> **What is required**
Take the material below and output exactly the run of lines from the one containing "Proof. intros Hf." down to the one containing "destruct H as [_ ->]|].", with both included.

· · · ·

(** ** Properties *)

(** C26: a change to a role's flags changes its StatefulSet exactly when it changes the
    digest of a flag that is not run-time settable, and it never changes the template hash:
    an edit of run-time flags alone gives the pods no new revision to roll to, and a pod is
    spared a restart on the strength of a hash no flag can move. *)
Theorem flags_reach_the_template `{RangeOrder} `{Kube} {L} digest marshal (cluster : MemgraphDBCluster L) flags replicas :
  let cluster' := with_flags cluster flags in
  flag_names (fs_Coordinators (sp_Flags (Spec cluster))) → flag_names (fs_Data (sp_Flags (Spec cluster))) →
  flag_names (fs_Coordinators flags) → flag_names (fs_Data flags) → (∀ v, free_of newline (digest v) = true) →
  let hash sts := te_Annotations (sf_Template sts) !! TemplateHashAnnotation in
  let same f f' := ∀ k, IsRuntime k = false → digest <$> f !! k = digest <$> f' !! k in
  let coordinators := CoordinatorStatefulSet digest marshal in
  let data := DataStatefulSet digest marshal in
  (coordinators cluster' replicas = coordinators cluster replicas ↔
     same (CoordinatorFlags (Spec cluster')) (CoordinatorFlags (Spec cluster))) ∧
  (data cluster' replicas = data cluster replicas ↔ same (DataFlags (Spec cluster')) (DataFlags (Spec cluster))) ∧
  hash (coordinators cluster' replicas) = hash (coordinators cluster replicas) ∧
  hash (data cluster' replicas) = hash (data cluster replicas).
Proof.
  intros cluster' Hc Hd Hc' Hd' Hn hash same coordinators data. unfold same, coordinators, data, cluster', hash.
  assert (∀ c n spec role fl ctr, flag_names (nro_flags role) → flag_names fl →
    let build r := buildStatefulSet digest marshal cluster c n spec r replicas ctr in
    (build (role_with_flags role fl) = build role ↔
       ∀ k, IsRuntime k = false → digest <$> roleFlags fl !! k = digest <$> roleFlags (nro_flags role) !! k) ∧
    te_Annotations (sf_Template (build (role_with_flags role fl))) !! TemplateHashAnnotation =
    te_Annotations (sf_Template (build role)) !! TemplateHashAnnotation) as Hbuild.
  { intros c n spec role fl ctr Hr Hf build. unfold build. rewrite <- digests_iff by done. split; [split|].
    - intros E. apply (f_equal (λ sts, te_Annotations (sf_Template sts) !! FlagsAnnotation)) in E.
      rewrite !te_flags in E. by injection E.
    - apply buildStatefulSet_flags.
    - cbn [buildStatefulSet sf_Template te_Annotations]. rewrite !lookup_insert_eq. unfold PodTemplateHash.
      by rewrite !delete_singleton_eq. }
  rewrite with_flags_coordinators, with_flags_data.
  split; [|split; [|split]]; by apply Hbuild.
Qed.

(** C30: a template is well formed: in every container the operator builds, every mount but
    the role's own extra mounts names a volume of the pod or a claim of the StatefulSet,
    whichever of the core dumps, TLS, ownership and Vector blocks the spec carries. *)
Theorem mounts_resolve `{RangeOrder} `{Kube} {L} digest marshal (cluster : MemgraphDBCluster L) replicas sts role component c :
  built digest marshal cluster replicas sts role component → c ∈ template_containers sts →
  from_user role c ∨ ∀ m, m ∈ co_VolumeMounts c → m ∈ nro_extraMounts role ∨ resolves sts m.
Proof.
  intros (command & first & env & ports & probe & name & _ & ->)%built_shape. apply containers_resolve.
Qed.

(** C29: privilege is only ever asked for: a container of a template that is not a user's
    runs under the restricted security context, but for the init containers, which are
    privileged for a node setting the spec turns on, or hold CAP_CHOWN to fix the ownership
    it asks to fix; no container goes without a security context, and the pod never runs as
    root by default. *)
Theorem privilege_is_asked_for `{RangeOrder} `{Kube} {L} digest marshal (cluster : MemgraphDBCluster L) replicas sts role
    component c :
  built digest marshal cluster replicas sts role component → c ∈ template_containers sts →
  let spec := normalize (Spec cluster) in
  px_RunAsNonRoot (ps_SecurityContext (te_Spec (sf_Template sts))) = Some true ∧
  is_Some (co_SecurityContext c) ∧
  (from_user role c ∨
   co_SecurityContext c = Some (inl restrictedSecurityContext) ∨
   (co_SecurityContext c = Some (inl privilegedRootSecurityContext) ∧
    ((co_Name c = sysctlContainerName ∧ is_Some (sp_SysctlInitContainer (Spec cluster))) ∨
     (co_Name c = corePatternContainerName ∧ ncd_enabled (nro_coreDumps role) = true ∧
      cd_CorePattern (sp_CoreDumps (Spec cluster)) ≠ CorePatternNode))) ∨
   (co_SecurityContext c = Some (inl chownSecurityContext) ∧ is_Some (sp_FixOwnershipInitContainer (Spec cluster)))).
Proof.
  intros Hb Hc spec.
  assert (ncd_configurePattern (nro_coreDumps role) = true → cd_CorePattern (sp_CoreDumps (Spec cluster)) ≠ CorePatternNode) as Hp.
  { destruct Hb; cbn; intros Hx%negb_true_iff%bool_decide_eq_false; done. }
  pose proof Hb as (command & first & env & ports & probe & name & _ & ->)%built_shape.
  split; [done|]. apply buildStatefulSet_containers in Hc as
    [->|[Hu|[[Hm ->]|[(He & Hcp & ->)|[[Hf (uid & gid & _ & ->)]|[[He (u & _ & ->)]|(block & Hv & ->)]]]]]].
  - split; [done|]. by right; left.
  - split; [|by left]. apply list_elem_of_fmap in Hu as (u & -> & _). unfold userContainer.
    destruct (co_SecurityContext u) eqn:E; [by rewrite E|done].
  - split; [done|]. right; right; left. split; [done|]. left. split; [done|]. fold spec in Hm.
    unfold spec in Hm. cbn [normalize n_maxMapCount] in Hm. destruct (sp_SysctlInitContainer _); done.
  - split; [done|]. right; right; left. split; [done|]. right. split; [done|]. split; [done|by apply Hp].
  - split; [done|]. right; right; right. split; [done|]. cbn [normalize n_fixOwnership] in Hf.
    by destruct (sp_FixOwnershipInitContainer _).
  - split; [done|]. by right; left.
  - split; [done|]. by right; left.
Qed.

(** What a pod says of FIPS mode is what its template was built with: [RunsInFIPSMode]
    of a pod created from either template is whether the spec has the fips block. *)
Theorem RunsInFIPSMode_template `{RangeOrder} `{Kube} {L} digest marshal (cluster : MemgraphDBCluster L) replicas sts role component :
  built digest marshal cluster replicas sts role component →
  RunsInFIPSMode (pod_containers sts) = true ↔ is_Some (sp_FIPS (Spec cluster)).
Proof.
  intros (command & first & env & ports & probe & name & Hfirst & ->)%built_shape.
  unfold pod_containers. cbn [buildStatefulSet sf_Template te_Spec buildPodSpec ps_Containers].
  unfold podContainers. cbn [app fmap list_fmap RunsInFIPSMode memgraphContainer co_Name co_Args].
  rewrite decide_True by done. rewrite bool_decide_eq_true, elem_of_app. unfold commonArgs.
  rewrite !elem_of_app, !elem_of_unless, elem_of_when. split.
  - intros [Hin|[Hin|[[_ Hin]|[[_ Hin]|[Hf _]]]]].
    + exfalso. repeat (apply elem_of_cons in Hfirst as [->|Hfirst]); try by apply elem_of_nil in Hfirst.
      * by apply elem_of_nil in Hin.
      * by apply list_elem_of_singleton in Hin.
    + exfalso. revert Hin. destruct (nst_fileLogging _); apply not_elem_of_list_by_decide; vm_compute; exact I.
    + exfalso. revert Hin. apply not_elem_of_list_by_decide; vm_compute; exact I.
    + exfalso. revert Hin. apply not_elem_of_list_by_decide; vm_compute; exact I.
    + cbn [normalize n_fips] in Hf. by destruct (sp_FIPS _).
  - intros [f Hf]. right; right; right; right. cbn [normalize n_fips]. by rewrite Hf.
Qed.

· · · ·

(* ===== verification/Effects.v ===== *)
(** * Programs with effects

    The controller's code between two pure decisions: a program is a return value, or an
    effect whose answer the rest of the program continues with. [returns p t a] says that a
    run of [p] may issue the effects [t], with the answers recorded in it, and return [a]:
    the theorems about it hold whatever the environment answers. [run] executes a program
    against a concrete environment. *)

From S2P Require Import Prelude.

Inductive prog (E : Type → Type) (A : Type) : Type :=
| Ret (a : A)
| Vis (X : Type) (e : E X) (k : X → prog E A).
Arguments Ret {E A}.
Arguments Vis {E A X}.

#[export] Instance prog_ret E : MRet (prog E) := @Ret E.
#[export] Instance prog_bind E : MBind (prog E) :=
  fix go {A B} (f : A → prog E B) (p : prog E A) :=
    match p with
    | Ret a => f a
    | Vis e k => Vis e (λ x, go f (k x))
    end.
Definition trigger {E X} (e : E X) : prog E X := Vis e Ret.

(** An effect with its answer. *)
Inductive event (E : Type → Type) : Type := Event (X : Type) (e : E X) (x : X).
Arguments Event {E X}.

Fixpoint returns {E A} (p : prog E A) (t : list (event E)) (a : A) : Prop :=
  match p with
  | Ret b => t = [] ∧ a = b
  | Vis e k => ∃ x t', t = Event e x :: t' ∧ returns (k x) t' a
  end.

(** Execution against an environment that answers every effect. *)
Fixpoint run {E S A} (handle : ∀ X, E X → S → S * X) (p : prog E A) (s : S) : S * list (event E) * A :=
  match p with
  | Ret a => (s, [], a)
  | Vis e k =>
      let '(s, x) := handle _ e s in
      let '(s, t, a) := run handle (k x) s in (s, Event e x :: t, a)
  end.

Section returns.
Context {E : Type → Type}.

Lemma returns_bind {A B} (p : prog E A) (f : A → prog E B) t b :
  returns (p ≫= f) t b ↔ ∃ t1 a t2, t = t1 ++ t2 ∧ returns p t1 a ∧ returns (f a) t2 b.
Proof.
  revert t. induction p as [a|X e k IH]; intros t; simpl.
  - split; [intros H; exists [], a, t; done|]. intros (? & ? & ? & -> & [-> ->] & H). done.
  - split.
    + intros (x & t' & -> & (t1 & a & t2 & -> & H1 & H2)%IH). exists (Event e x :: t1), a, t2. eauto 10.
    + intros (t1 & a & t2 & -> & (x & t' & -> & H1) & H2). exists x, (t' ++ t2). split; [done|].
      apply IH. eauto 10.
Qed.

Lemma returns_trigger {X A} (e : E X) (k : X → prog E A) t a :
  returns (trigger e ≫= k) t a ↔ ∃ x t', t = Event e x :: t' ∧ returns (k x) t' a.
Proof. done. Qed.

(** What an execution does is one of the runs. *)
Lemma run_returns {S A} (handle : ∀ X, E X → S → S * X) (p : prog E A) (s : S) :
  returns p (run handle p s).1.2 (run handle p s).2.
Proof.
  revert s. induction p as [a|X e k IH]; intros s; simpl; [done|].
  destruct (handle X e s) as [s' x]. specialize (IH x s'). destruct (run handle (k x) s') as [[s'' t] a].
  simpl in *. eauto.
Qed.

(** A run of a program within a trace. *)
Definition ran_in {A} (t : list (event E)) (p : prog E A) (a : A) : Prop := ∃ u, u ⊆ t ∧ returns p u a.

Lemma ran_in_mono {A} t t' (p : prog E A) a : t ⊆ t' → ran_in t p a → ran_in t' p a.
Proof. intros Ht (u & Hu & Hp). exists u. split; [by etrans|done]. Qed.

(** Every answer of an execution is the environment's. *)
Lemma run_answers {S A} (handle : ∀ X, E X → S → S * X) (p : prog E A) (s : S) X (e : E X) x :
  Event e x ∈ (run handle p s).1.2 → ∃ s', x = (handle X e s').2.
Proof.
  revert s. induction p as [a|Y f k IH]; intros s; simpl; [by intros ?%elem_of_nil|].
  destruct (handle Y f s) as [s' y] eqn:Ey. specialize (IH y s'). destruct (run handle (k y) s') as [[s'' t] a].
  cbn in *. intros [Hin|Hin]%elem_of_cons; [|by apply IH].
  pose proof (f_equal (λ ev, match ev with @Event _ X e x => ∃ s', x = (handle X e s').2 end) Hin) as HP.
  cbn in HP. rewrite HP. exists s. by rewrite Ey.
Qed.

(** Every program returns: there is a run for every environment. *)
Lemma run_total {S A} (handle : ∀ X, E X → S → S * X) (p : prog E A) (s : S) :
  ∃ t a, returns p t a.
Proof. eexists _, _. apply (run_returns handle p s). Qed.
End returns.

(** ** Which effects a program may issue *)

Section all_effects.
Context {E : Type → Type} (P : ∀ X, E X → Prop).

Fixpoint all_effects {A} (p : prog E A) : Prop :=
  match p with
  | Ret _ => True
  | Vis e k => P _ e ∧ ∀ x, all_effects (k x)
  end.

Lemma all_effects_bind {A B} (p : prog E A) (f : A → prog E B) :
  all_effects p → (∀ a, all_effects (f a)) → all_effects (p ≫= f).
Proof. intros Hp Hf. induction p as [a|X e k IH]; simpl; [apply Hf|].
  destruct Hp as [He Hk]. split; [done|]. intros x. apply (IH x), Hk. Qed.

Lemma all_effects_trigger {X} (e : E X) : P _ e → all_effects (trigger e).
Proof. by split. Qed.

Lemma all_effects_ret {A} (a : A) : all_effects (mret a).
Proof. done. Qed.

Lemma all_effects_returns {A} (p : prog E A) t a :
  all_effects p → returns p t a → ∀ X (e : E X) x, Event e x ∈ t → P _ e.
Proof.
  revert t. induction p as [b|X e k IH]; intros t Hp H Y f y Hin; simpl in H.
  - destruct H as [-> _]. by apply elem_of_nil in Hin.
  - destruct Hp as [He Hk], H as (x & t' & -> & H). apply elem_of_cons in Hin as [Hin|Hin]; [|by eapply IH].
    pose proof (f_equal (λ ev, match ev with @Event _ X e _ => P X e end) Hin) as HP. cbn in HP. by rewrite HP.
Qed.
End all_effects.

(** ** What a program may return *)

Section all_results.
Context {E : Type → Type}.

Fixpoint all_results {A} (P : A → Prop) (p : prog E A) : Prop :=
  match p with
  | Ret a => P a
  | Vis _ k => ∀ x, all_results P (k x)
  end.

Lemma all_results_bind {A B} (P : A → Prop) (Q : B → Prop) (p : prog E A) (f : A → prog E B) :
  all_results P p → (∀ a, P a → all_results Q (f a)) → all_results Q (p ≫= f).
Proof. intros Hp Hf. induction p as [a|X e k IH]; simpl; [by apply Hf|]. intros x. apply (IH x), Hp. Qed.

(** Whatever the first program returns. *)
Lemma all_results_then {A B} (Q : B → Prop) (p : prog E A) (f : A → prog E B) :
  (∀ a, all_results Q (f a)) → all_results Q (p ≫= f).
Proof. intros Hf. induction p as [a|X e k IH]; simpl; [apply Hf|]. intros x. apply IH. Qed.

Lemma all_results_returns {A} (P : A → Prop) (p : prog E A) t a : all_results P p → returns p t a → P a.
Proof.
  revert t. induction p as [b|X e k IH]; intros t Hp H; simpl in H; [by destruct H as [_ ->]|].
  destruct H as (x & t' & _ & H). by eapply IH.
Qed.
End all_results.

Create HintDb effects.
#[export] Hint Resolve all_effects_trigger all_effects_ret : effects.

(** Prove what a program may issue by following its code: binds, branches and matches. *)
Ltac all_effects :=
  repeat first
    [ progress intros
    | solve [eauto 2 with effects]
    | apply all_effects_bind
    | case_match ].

· · · ·

> **Solution for this problem**
Proof. intros Hf. induction p as [a|X e k IH]; simpl; [apply Hf|]. intros x. apply IH. Qed.

Lemma all_results_returns {A} (P : A → Prop) (p : prog E A) t a : all_results P p → returns p t a → P a.
Proof.
  revert t. induction p as [b|X e k IH]; intros t Hp H; simpl in H; [by destruct H as [_ ->]|].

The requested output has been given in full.